EINE GESCHICHTE VON EMANUELFLEUTI

 

Lena öffnete die Augen, nickte sich in Gedanken ermunternd zu und dachte: Jawohl heute ist es soweit, ab heute streike ich. Dann zog sie sich die Decke über den Kopf, drehte sie sich wieder im Bett um und schloss die Augen.
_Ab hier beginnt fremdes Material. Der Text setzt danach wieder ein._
(** [snprintf] into [msg], and the [strlen(msg) + 1] bytes sent. *)
Definition datagram (i : nat) : list fmt :=
  [FLit "UDP datagram #"; FD (Z.of_nat i); FLit " from PID "; FD pid].
Definition text (i : nat) : bytes := cstr (snprintf BUF_SZ (datagram i)).2.

(** What [recv(fd, buf, sizeof(buf) - 1, 0)] stores of a datagram: the rest is
    discarded. *)
Definition received (d : bytes) : bytes := takeZ (BUF_SZ - 1) d.

Definition quoted (l : bytes) : list fmt := [FRaw [x22]; FS l; FRaw [x22]; FRaw [x0a]].
Definition c_head : bytes := format [FLit "[CLIENT] UDP connected to 127.0.0.1:"; FD PORT; FRaw [x0a]].
Definition c_sent (i : nat) : bytes := format (FLit "[CLIENT] sent: " :: quoted (text i)).
Definition c_echo (t : bytes) : bytes := format (FLit "[CLIENT] got echo: " :: quoted t).
Definition s_from (p : peer) (t : bytes) : bytes :=
  format ([FLit "[SERVER] from "; FS (inet_ntop (ip p)); FLit ":"; FD (port p); FLit ": "] ++ quoted t).
Definition s_done : bytes := format [FRaw [x0a]; FLit "[DONE] UDP demo complete."; FRaw [x0a]].

Definition client (s : state) : option state :=
  let go net q c out := Some (mk_state net (q_s s) (to_c s) q (srv s) c (slog s) (clog s ++ out)) in
  match cli s with
  | CStart => go (to_s s) (q_c s) (CSend 0) [c_head]
  | CSend i =>
      if (i <? n)%nat
      then go (match cfd_ok with Ready => to_s s ++ [(me, text i ++ [NUL])] | _ => to_s s end)   (* EBADF, EDESTADDRREQ *)
              (q_c s) (CSent i) []
      else go (to_s s) (q_c s) CClose []
  | CSent i => go (to_s s) (q_c s) (CRecv i) [c_sent i]
  | CRecv i =>
      match cfd_ok, q_c s with
      | NoSocket, _ => go (to_s s) (q_c s) (CSend (S i)) []
      | _, [] => None
      | _, d :: q =>
          let d := received d in
          go (to_s s) q (if 0 <? lenZ d then CEcho i d else CSend (S i)) []
      end
  | CEcho i d => go (to_s s) (q_c s) (CSend (S i)) [c_echo (cstr (d ++ [NUL]))]
  | CClose => go (to_s s) [] CExit []
  | CExit => None
  end.

Definition server (s : state) : option state :=
  let go q net p out := Some (mk_state (to_s s) q net (q_c s) p (cli s) (slog s ++ out) (clog s)) in
  match srv s with
  | SRecv i =>
      if (i <? n)%nat then
        match srv_ok, q_s s with
        | NoSocket, _ => go (q_s s) (to_c s) SErr []
        | _, [] => None
        | _, (p, d) :: q => go q (to_c s) (SShow i p (received d)) []
        end
      else go (q_s s) (to_c s) SWait []
  | SShow i p d => go (q_s s) (to_c s) (SEcho i p d) [s_from p (cstr (d ++ [NUL]))]
  | SEcho i p d => go (q_s s) (if decide (p = me) then to_c s ++ [d] else to_c s) (SRecv (S i)) []
  | SErr => go (q_s s) (to_c s) SWait [perror_line "recvfrom" error]
  | SWait => if decide (cli s = CExit) then go (q_s s) (to_c s) SClose [] else None
  | SClose => go [] (to_c s) SDone [s_done]
  | SDone => None
  end.

Definition step (a : action) (s : state) : option state :=
  let '(mk_state ts qs tc qc sp cp sl cl) := s in
  match a with
  | Client => client s
  | Server => server s
  | ArriveS k =>
      d ← ts !! k;
      match srv_ok with Ready => Some (mk_state (delete k ts) (qs ++ [d]) tc qc sp cp sl cl) | _ => None end
  | ArriveC k => d ← tc !! k; Some (mk_state ts qs (delete k tc) (qc ++ [d]) sp cp sl cl)
  | LoseS k => _ ← ts !! k; Some (mk_state (delete k ts) qs tc qc sp cp sl cl)
  | LoseC k => _ ← tc !! k; Some (mk_state ts qs (delete k tc) qc sp cp sl cl)
  | Stranger p d =>
      match srv_ok with Ready => Some (mk_state ts (qs ++ [(p, d)]) tc qc sp cp sl cl) | _ => None end
  | CRecvFails => match cp with CRecv i => Some (mk_state ts qs tc qc sp (CSend (S i)) sl cl) | _ => None end
  | SRecvFails =>
      match sp with
      | SRecv i => if (i <? n)%nat then Some (mk_state ts qs tc qc SErr cp sl cl) else None
      | _ => None
      end
  end.

Definition start : state := mk_state [] [] [] [] (SRecv 0) CStart [] [].

(** ** Invariant: one datagram under way at a time *)

Definition wire (i : nat) : bytes := received (text i ++ [NUL]).

(** Where the server is once it has answered [i] datagrams. *)
Definition idle (i : nat) (p : spc) : Prop := p = SRecv i \/ i = n /\ p = SWait.
(** The client has sent datagram [i] and has not got it back. *)
Definition waiting (i : nat) (c : cpc) : Prop := (i < n)%nat /\ (c = CSent i \/ c = CRecv i).

Inductive shape : cpc -> spc -> list (peer * bytes) -> list (peer * bytes) -> list bytes -> list bytes -> Prop :=
| Sh_start p : idle 0 p -> shape CStart p [] [] [] []
| Sh_next i p : (i <= n)%nat -> idle i p -> shape (CSend i) p [] [] [] []
| Sh_out i c : waiting i c -> shape c (SRecv i) [(me, text i ++ [NUL])] [] [] []
| Sh_at_s i c : waiting i c -> shape c (SRecv i) [] [(me, text i ++ [NUL])] [] []
| Sh_show i c : waiting i c -> shape c (SShow i me (wire i)) [] [] [] []
| Sh_echo i c : waiting i c -> shape c (SEcho i me (wire i)) [] [] [] []
| Sh_back i c p : waiting i c -> idle (S i) p -> shape c p [] [] [wire i] []
| Sh_at_c i c p : waiting i c -> idle (S i) p -> shape c p [] [] [] [wire i]
| Sh_got i p : (i < n)%nat -> idle (S i) p -> shape (CEcho i (wire i)) p [] [] [] []
| Sh_close p : idle n p -> shape CClose p [] [] [] []
| Sh_exit p : idle n p \/ p = SClose \/ p = SDone -> shape CExit p [] [] [] [].

Definition exchange (k : nat) : list bytes := [c_sent k; c_echo (text k)].
Definition answered (k : nat) : bytes := s_from me (text k).
Definition c_lines (c : cpc) : list bytes :=
  match c with
  | CStart => []
  | CSend i | CSent i => c_head :: seq 0 i ≫= exchange
  | CRecv i | CEcho i _ => c_head :: (seq 0 i ≫= exchange) ++ [c_sent i]
  | CClose | CExit => c_head :: seq 0 n ≫= exchange
  end.
Definition s_lines (p : spc) : list bytes :=
  match p with
  | SRecv i | SShow i _ _ => answered <$> seq 0 i
  | SEcho i _ _ => answered <$> seq 0 (S i)
  | SDone => (answered <$> seq 0 n) ++ [s_done]
  | _ => answered <$> seq 0 n
  end.

Record inv (s : state) : Prop := {
  i_shape : shape (cli s) (srv s) (to_s s) (q_s s) (to_c s) (q_c s);
  i_clog : clog s = c_lines (cli s);
  i_slog : slog s = s_lines (srv s);
}.

Definition c_rank (c : cpc) : nat :=
  match c with
  | CStart => 4 * n + 3 | CSend i => 4 * (n - i) + 2 | CSent i => 4 * (n - i) + 1
  | CRecv i => 4 * (n - i) | CEcho i _ => 4 * (n - i) - 1 | CClose => 1 | CExit => 0
  end.
Definition s_rank (p : spc) : nat :=
  match p with
  | SRecv i => 3 * (n - i) + 3 | SShow i _ _ => 3 * (n - i) + 2 | SEcho i _ _ => 3 * (n - i) + 1
  | SErr => 3 | SWait => 2 | SClose => 1 | SDone => 0
  end.
Definition work (s : state) : nat :=
  2 * c_rank (cli s) + 2 * s_rank (srv s) + length (to_s s) + length (to_c s).

Lemma text_fits i : lenZ (text i) < BUF_SZ.
Proof. by apply snprintf_cstr. Qed.

(** The receiver prints the text sent, and passes on the same bytes. *)
Lemma wire_text i : cstr (wire i ++ [NUL]) = text i.
Proof.
  pose proof (text_fits i). unfold wire, received.
  assert (Hn : Forall (fun b => b <> NUL) (text i)) by apply cstr_Forall.
  destruct (decide (lenZ (text i) = BUF_SZ - 1)) as [E|E].
  - rewrite <- E, takeZ_app_exact by done. by apply cstr_app_nul.
  - rewrite takeZ_all by (rewrite lenZ_app; change (lenZ [NUL]) with 1; lia).
    rewrite <- (assoc_L (++)). by apply cstr_app_nul.
Qed.

Lemma wire_received i : received (wire i) = wire i.
Proof. unfold wire, received. by rewrite takeZ_takeZ_le by lia. Qed.

Lemma wire_nonempty i : 0 < lenZ (wire i).
Proof.
  unfold wire, received. rewrite lenZ_takeZ_min by (unfold BUF_SZ; lia).
  rewrite lenZ_app. change (lenZ [NUL]) with 1. pose proof (lenZ_nonneg (text i)). unfold BUF_SZ. lia.
Qed.

Context (Hsrv : srv_ok = Ready) (Hcfd : cfd_ok = Ready).
Opaque text.

Ltac ucbn := cbn [to_s q_s to_c q_c srv cli slog clog c_rank s_rank c_lines s_lines length] in *.
Ltac settle :=
  split; [split; ucbn; rewrite ?app_nil_r; try done|unfold work; ucbn; lia].

Ltac reshape := solve [econstructor; unfold waiting, idle in *; naive_solver lia].

Lemma client_inv s s' : inv s -> client s = Some s' -> inv s' /\ (work s' < work s)%nat.
Proof.
  intros [Hsh Hcl Hsl] Hs. destruct s as [ts qs tc qc sp cp sl cl]. unfold client in Hs. ucbn. subst cl sl.
  rewrite Hcfd in Hs.
  destruct Hsh as [p Hp|i p Hi Hp|i c [Hi [->| ->]]|i c [Hi [->| ->]]|i c [Hi [->| ->]]|i c [Hi [->| ->]]
                  |i c p [Hi [->| ->]] Hp|i c p [Hi [->| ->]] Hp|i p Hi Hp|p Hp|p Hp]; ucbn; try done.
  - injection Hs as <-. settle. constructor; [lia|done].
  - destruct (Nat.ltb_spec i n) as [Hlt|Hge].
    + injection Hs as <-. destruct Hp as [->|[-> _]]; [|lia]. settle. constructor. by split; [|left].
    + injection Hs as <-. assert (i = n) as -> by lia. settle. by constructor.
  - injection Hs as <-. settle. reshape.
  - injection Hs as <-. settle. reshape.
  - injection Hs as <-. settle. reshape.
  - injection Hs as <-. settle. reshape.
  - injection Hs as <-. settle. reshape.
  - injection Hs as <-. settle. reshape.
  - rewrite wire_received, (proj2 (Z.ltb_lt _ _)) in Hs by apply wire_nonempty. injection Hs as <-.
    settle. reshape.
  - injection Hs as <-. settle; [reshape|]. by rewrite seq_S, bind_app, wire_text, <- (assoc_L (++)).
  - injection Hs as <-. settle. reshape.
Qed.

(** A server with nothing queued can only leave its loop. *)
Lemma idle_server i p s s' :
  srv s = p -> idle i p -> (i <= n)%nat -> q_s s = [] -> cli s <> CExit -> server s = Some s' ->
  i = n /\ p = SRecv n /\
  s' = mk_state (to_s s) [] (to_c s) (q_c s) SWait (cli s) (slog s) (clog s).
Proof.
  intros Ep Hp Hi Hq Hc Hs. unfold server in Hs. rewrite Ep, Hq, Hsrv, app_nil_r in Hs.
  destruct Hp as [->|[-> ->]].
  - destruct (Nat.ltb_spec i n) as [Hlt|Hge]; [done|]. injection Hs as <-. assert (i = n) as -> by lia. done.
  - by rewrite decide_False in Hs.
Qed.

Lemma server_inv s s' : inv s -> server s = Some s' -> inv s' /\ (work s' < work s)%nat.
Proof.
  intros [Hsh Hcl Hsl] Hs. destruct s as [ts qs tc qc sp cp sl cl].
  cbn [to_s q_s to_c q_c srv cli slog clog] in *. subst cl sl.
  destruct Hsh as [p Hp|i p Hi Hp|i c [Hi Hc]|i c [Hi Hc]|i c [Hi Hc]|i c [Hi Hc]
                  |i c p [Hi Hc] Hp|i c p [Hi Hc] Hp|i p Hi Hp|p Hp|p Hp].
  1,2,7,8,9,10: match type of Hs with server ?s = _ =>
      destruct (idle_server _ p s s' eq_refl Hp ltac:(lia) eq_refl ltac:(cbn [cli]; naive_solver) Hs) as (Ei & -> & ->)
    end; settle; reshape.
  all: unfold server in Hs; ucbn; rewrite ?Hsrv in Hs.
  - rewrite (proj2 (Nat.ltb_lt _ _)) in Hs by done. done.
  - rewrite (proj2 (Nat.ltb_lt _ _)) in Hs by done. injection Hs as <-. settle. reshape.
  - injection Hs as <-. settle; [reshape|]. by rewrite wire_text, seq_S, fmap_app.
  - rewrite decide_True in Hs by done. injection Hs as <-. settle. reshape.
  - destruct Hp as [[->|[_ ->]]|[->| ->]]; ucbn; try done.
    + rewrite Nat.ltb_irrefl in Hs. injection Hs as <-. settle. reshape.
    + rewrite decide_True in Hs by done. injection Hs as <-. settle. reshape.
    + injection Hs as <-. settle. reshape.
Qed.

Definition ok_action (a : action) : Prop :=
  match a with Client | Server | ArriveS _ | ArriveC _ => True | _ => False end.
#[global] Instance udp_ok_action_dec a : Decision (ok_action a).
Proof. destruct a; cbn; apply _. Defined.

Lemma udp_step_inv a s s' : inv s -> ok_action a -> step a s = Some s' -> inv s' /\ (work s' < work s)%nat.
Proof.
  intros Hi Ha Hs. destruct a as [| |k|k| | | | | ]; try done.
  - apply client_inv; [done|]. by destruct s.
  - apply server_inv; [done|]. by destruct s.
  - destruct Hi as [Hsh Hcl Hsl]. destruct s as [ts qs tc qc sp cp sl cl]. cbn [step] in Hs. ucbn. subst cl sl.
    rewrite Hsrv in Hs. destruct (ts !! k) as [d|] eqn:E; [|done]. cbn in Hs. injection Hs as <-.
    destruct Hsh; try done. destruct k; [|done]. cbn in E. injection E as <-. cbn [delete list_delete app]. settle. reshape.
  - destruct Hi as [Hsh Hcl Hsl]. destruct s as [ts qs tc qc sp cp sl cl]. cbn [step] in Hs. ucbn. subst cl sl.
    destruct (tc !! k) as [d|] eqn:E; [|done]. cbn in Hs. injection Hs as <-.
    destruct Hsh; try done. destruct k; [|done]. cbn in E. injection E as <-. cbn [delete list_delete app]. settle. reshape.
Qed.

Definition finished (s : state) : Prop := srv s = SDone /\ cli s = CExit.

Lemma udp_progress s : inv s -> finished s \/ exists a, ok_action a /\ is_Some (step a s).
Proof.
  intros [Hsh _ _]. unfold finished. destruct s as [ts qs tc qc sp cp sl cl]. ucbn.
  destruct Hsh as [p Hp|i p Hi Hp|i c [Hi Hc]|i c [Hi Hc]|i c [Hi Hc]|i c [Hi Hc]
                  |i c p [Hi Hc] Hp|i c p [Hi Hc] Hp|i p Hi Hp|p Hp|p Hp].
  - right. by exists Client.
  - right. exists Client. split; [done|]. unfold step, client. ucbn. by destruct (i <? n)%nat.
  - right. exists (ArriveS 0). split; [done|]. unfold step. ucbn. by rewrite Hsrv.
  - right. exists Server. split; [done|]. unfold step, server. ucbn. by rewrite (proj2 (Nat.ltb_lt _ _)), Hsrv.
  - right. by exists Server.
  - right. by exists Server.
  - right. by exists (ArriveC 0).
  - right. exists Client. split; [done|]. unfold step, client. ucbn. rewrite Hcfd. by destruct Hc as [->| ->].
  - right. by exists Client.
  - right. by exists Client.
  - destruct Hp as [[->|[_ ->]]|[->| ->]]; [| | |by left]; right; exists Server; (split; [done|]);
      unfold step, server; ucbn; rewrite ?Nat.ltb_irrefl; done.
Qed.

Lemma udp_exchange sched s :
  Forall ok_action sched -> run step sched start = Some s ->
  (length sched <= 14 * n + 12)%nat /\
  (finished s \/ exists a, ok_action a /\ is_Some (step a s)) /\
  (srv s = SDone -> finished s) /\
  (finished s ->
     clog s = c_head :: seq 0 n ≫= exchange /\ slog s = (answered <$> seq 0 n) ++ [s_done] /\
     to_s s = [] /\ q_s s = [] /\ to_c s = [] /\ q_c s = []).
Proof.
  intros Hok Hrun. apply (run_within step inv work ok_action) in Hrun as [Hi Hlen]; [| | |done].
  2:{ apply udp_step_inv. }
  2:{ split; try done. constructor. by left. }
  split_and!.
  - unfold work in Hlen at 2. cbn in Hlen. lia.
  - by apply udp_progress.
  - intros Ep. split; [done|]. destruct Hi as [Hsh _ _]. rewrite Ep in Hsh.
    inversion Hsh; subst; unfold idle in *; naive_solver.
  - intros [Ep Ec]. destruct Hi as [Hsh -> ->]. rewrite Ep, Ec in *. inversion Hsh; subst; try done;
      unfold waiting in *; naive_solver.
Qed.
Transparent text.
End run.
Sie schrak auf. Es klopfte an ihrer Türe. “Lena”, rief Gustav, ihr Wohngemeinschaftspartner durch die Türe, “es ist schon halb acht, du kommst zu spät!” Lena seufzte. Sie mochte Gustav recht gut. Er war nicht aufdringlich, aber wenn nötig kümmerte er sich um sie. Aber bitte nicht heute, nicht, wenn sie streiken wollte. “Ist gut”, rief sie zurück, “aber ab heute streike ich und stehe deshalb nicht auf! – Tschüss!” Sie konnte die Stille förmlich hören, die das auslöste.

“Ähm, ja, gut, dann halt”, antwortete Gustav schliesslich nach einer Weile. Lena schloss schon wieder die Augen, als Gustav nachhakte. “Nur so aus Neugierde: Wofür streikst du? Oder gegen was streikst du? Und wer weiss eigentlich davon? Und wie merken das denn alle anderen?” Dann ging er, ohne auf eine Antwort zu warten.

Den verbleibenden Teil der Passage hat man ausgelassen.